YOUR INSTRUCTIONS: Transcribe the stretch of entries below from the line with "rewrite !app_assoc, <-!(app_assoc" through the line with "Definition AECP_CMD_KINDS : gmap", exactly and with both ends included; leave out all other lines.

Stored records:
(** A stream PDU is its header at octet 14, or 18 behind a VLAN tag, and the
    payload after it; every field of the header is read back from its place, the
    flags and the format word as the sums of their parts. *)
Theorem aaf_round_trip fields fld f :
  with_defaults AAF_PDU_FIELDS fields "aaf_pdu" = Ok fld -> aaf_pdu fields = Ok f ->
  zlen (byte_field fld "dst") = 6 -> zlen (byte_field fld "src") = 6 ->
  let n := int_field fld in
  let o := 14 + zlen (aaf_tag fld) in
  zlen f = o + 24 + zlen (aaf_payload fld) /\ drop (Z.to_nat (o + 24)) f = aaf_payload fld /\
  rd_be (o + 0) 1 f = SUBTYPE_AAF /\ rd_be (o + 1) 1 f = aaf_flags n /\
  rd_be (o + 2) 1 f = n "sequence_num"%string mod 256 /\ rd_be (o + 3) 1 f = n "tu"%string mod 128 /\
  rd_be (o + 4) 8 f = n "stream_id"%string /\
  rd_be (o + 12) 4 f = n "avtp_timestamp"%string mod 2 ^ 32 /\
  rd_be (o + 16) 4 f = aaf_format_word n /\
  rd_be (o + 20) 2 f = n "stream_data_length"%string mod 65536 /\
  rd_be (o + 22) 2 f = 4096 * (n "sparse"%string mod 2) + n "evt"%string mod 16.
Proof.
  intros Hd H Hdst Hsrc n o. destruct (aaf_frame _ _ _ Hd H) as [Hid ->].
  assert (zlen (byte_field fld "dst" ++ byte_field fld "src" ++ aaf_tag fld ++ be_bytes 2 ETHERTYPE_AVTP)
          = o) as Ho by (autorewrite with zlen; lia).
  assert (zlen (aaf_header fld) = 24) as Hh by (unfold aaf_header; by autorewrite with zlen).
  rewrite !app_assoc, <-!(app_assoc _ (aaf_header fld)).
  rewrite !app_assoc in Ho. split_and!.
  1: rewrite !zlen_app in *; lia.
  1: rewrite app_assoc; apply drop_app_length'; rewrite length_app; unfold zlen in *; lia.
  all: rewrite rd_be_after by done; unfold aaf_header, rd_be; read_field; rewrite of_be_be_bytes;
    fold n; apply Z.mod_small; unfold SUBTYPE_AAF, aaf_flags, aaf_format_word;
    match goal with |- 0 <= _ < ?m ^ Z.of_nat ?k =>
      let p := eval vm_compute in (m ^ Z.of_nat k) in change (m ^ Z.of_nat k) with p end;
    first [ exact Hid | apply (Z.mod_pos_bound _ (2 ^ 32)); done | lia | mod_bounds; lia ].
Qed.

(** * Calls that cannot fail *)

Definition ints (names : list string) : list (string * kind) := map (fun n => (n, KInt)) names.
Definition ids (names : list string) : list (string * kind) := map (fun n => (n, KU64)) names.

Definition AECP_CMD_KINDS : gmap string kind := list_to_map
  (ints ["seq"; "msg_type"; "u"; "status"]%string ++ ids ["target"; "controller"]%string
   ++ [("dst", KBytes); ("src", KBytes); ("cdl", KOptInt); ("pad60", KAny)]%string).

Definition ACMP_PDU_KINDS : gmap string kind := list_to_map
  (ids ["stream_id"; "controller"; "talker"; "listener"]%string
   ++ ints ["talker_unique"; "listener_unique"; "connection_count"; "seq"; "flags"; "vlan";
            "status"; "cdl"; "reserved"]%string
   ++ [("dest_mac", KBytes); ("dst", KBytes); ("src", KBytes)]%string).

Definition ADP_PDU_KINDS : gmap string kind := list_to_map
  (ids ["entity_id"; "entity_model_id"; "gptp_gm"; "association_id"]%string
   ++ ints ["message_type"; "valid_time"; "entity_caps"; "talker_sources"; "talker_caps";
            "listener_sinks"; "listener_caps"; "controller_caps"; "available_index";
            "gptp_domain"; "reserved0"; "current_config"; "identify_control";
            "interface_index"; "reserved1"; "cdl"]%string
   ++ [("dst", KBytes); ("src", KBytes)]%string).

Definition AAF_PDU_KINDS : gmap string kind := list_to_map
  (ids ["stream_id"]%string
   ++ ints ["sequence_num"; "avtp_timestamp"; "tv"; "mr"; "tu"; "sv"; "version"; "gv"; "nsr";
            "channels_per_frame"; "bit_depth"; "aaf_format"; "sparse"; "evt"]%string
   ++ [("stream_data_length", KNat); ("payload", KOptBytes); ("vlan", KOptInt);
       ("dst", KBytes); ("src", KBytes)]%string).

Lemma eth_total d s st b15 w16 body :
  0 <= st < 256 -> 0 <= b15 < 256 -> 0 <= w16 < 65536 ->
  eth (VBytes d) (VBytes s) st b15 w16 body = Ok (avtpdu d s st b15 w16 body).
Proof. intros. unfold eth. cbn [bytes_of rbind]. by rewrite !pack_total by done. Qed.

(** Run a builder on fields of the listed kinds. *)
Ltac kind_of_name := by vm_compute.

Ltac run_step Hk Hall :=
  match goal with
  | |- context [pack_field 8 ?m ?n] =>
      rewrite (pack_field_total _ _ Hk Hall n) by kind_of_name
  | |- context [pack_masked ?w ?m ?n ?msk] =>
      rewrite (pack_masked_total _ _ Hk Hall w n msk) by kind_of_name
  | |- context [masked ?m ?n ?msk] =>
      rewrite (masked_total _ _ Hk Hall n msk) by kind_of_name
  | |- context [field ?m ?n] =>
      let v := fresh "w" in let Hv := fresh "Hw" in let Hv' := fresh "Hkw" in
      first [ destruct (bytes_field_total _ _ Hk Hall n ltac:(kind_of_name)) as [v Hv]
            | destruct (field_total _ _ Hk Hall n _ ltac:(by vm_compute)) as (v & Hv & Hv') ];
      rewrite Hv
  end; cbn [rbind bytes_of to_bytes].

(** Merge the defaults: the dictionary has every field, each of its kind. *)
Ltac merge_defaults H :=
  lazymatch goal with
  | |- context [with_defaults ?D ?fields ?what] =>
      lazymatch type of H with
      | kinded ?K _ =>
          let fld := fresh "fld" in let Hk := fresh "Hk" in let Hall := fresh "Hall" in
          destruct (with_defaults_total K D fields
            (names_declared K D ltac:(by vm_compute)) (kindedb_kinded K D ltac:(by vm_compute))
            H what) as (fld & -> & Hk & Hall);
          cbn [rbind]; clear H; repeat run_step Hk Hall
      end
  end.

Lemma land_range a m k : 0 <= k -> m = 2 ^ k - 1 -> 0 <= Z.land a m < 2 ^ k.
Proof. intros Hk ->. rewrite (land_mask _ _ k) by done. apply Z.mod_pos_bound. lia. Qed.

Lemma acmp_total mt fields : kinded ACMP_PDU_KINDS fields -> exists f, acmp_pdu mt fields = Ok f.
Proof.
  intros H. unfold acmp_pdu. rewrite (no_positional_total _ _ _ H) by (repeat constructor).
  merge_defaults H. rewrite eth_total; [by eexists|done| |apply word16_parts].
  pose proof (land_range mt 15 4 ltac:(done) eq_refl). lia.
Qed.

Lemma adp_total fields : kinded ADP_PDU_KINDS fields -> exists f, adp_pdu fields = Ok f.
Proof.
  intros H. unfold adp_pdu. merge_defaults H.
  rewrite eth_total; [by eexists|done| |apply word16_parts].
  pose proof (land_range (int_field fld "message_type") 15 4 ltac:(done) eq_refl). lia.
Qed.

Lemma aecp_total ct payload fields :
  kinded AECP_CMD_KINDS fields -> exists f, aecp_cmd ct payload fields = Ok f.
Proof.
  intros H. unfold aecp_cmd. rewrite (no_positional_total _ _ _ H) by (repeat constructor).
  merge_defaults H. rewrite pack_total by apply command_word. cbn [rbind].
  repeat run_step Hk Hall.
  assert (exists z, int_of match w with VNone => VInt (12 + zlen payload) | _ => w end = Ok z) as [z ->]
    by (destruct w; try done; by eexists).
  cbn [rbind]. repeat run_step Hk Hall. rewrite eth_total; [cbn [rbind]|done| |apply word16_parts].
  - by eexists.
  - pose proof (land_range (int_field fld "msg_type") 15 4 ltac:(done) eq_refl). lia.
Qed.

Lemma aaf_total fields : kinded AAF_PDU_KINDS fields -> exists f, aaf_pdu fields = Ok f.
Proof.
  intros H. unfold aaf_pdu. merge_defaults H.
  assert (exists n, w = VInt n /\ 0 <= n) as (n & -> & Hn)
    by (destruct w; try done; cbn [has_kind] in *; bool_prop; by eexists).
  assert (exists b, match w0 with VNone => let* b := to_bytes (VInt n) in Ok (VBytes b) | _ => Ok w0 end
            = Ok (VBytes b)) as [b ->].
  { destruct w0; try done; [|by eexists]. cbn [to_bytes]. rewrite (proj2 (Z.leb_le 0 n) Hn). by eexists. }
  assert (pack_masked 1 fld "tu" 0x7F = Ok (be_bytes 1 (Z.land (int_field fld "tu") 0x7F))) as ->.
  { unfold pack_masked. run_step Hk Hall. apply pack_total.
    pose proof (land_range (int_field fld "tu") 127 7 ltac:(done) eq_refl). lia. }
  assert (exists tag, match w1 with VNone => Ok [] | _ =>
     let* v := int_of w1 in let* tpid := pack 2 0x8100 in
     let* tci := pack 2 (Z.land v 0x0FFF) in Ok (tpid ++ tci) end = Ok tag) as [tag ->].
  { destruct w1; try done; [| |by eexists]; cbn [int_of rbind];
      match goal with |- context [Z.land ?v 0x0FFF] =>
        pose proof (land_range v 0x0FFF 12 ltac:(done) eq_refl) end;
      rewrite !pack_total; cbn [rbind]; first [by eexists | done | lia]. }
  cbn [rbind int_of bytes_of].
  rewrite aaf_flags_bits, aaf_format_bits. rewrite !pack_total; cbn [rbind]; [by eexists|..].
  all: masks; first [done | mod_bounds; rewrite ?join_bits by lia; change (256 ^ Z.of_nat 4) with (2 ^ 32); lia].
Qed.

(** A call succeeds whatever the values, as long as its keywords are declared,
    numbers are numbers, byte strings are byte strings and the identifiers that
    are not masked fit their sixty-four bits. *)
Theorem builders_total mt ct payload fields :
  (kinded AECP_CMD_KINDS fields -> exists f, aecp_cmd ct payload fields = Ok f) /\
  (kinded ACMP_PDU_KINDS fields -> exists f, acmp_pdu mt fields = Ok f) /\
  (kinded ADP_PDU_KINDS fields -> exists f, adp_pdu fields = Ok f) /\
  (kinded AAF_PDU_KINDS fields -> exists f, aaf_pdu fields = Ok f).
Proof. auto using aecp_total, acmp_total, adp_total, aaf_total. Qed.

SOLUTION TO THE EXERCISE:
  rewrite !app_assoc, <-!(app_assoc _ (aaf_header fld)).
  rewrite !app_assoc in Ho. split_and!.
  1: rewrite !zlen_app in *; lia.
  1: rewrite app_assoc; apply drop_app_length'; rewrite length_app; unfold zlen in *; lia.
  all: rewrite rd_be_after by done; unfold aaf_header, rd_be; read_field; rewrite of_be_be_bytes;
    fold n; apply Z.mod_small; unfold SUBTYPE_AAF, aaf_flags, aaf_format_word;
    match goal with |- 0 <= _ < ?m ^ Z.of_nat ?k =>
      let p := eval vm_compute in (m ^ Z.of_nat k) in change (m ^ Z.of_nat k) with p end;
    first [ exact Hid | apply (Z.mod_pos_bound _ (2 ^ 32)); done | lia | mod_bounds; lia ].
Qed.

(** * Calls that cannot fail *)

Definition ints (names : list string) : list (string * kind) := map (fun n => (n, KInt)) names.
Definition ids (names : list string) : list (string * kind) := map (fun n => (n, KU64)) names.

Definition AECP_CMD_KINDS : gmap string kind := list_to_map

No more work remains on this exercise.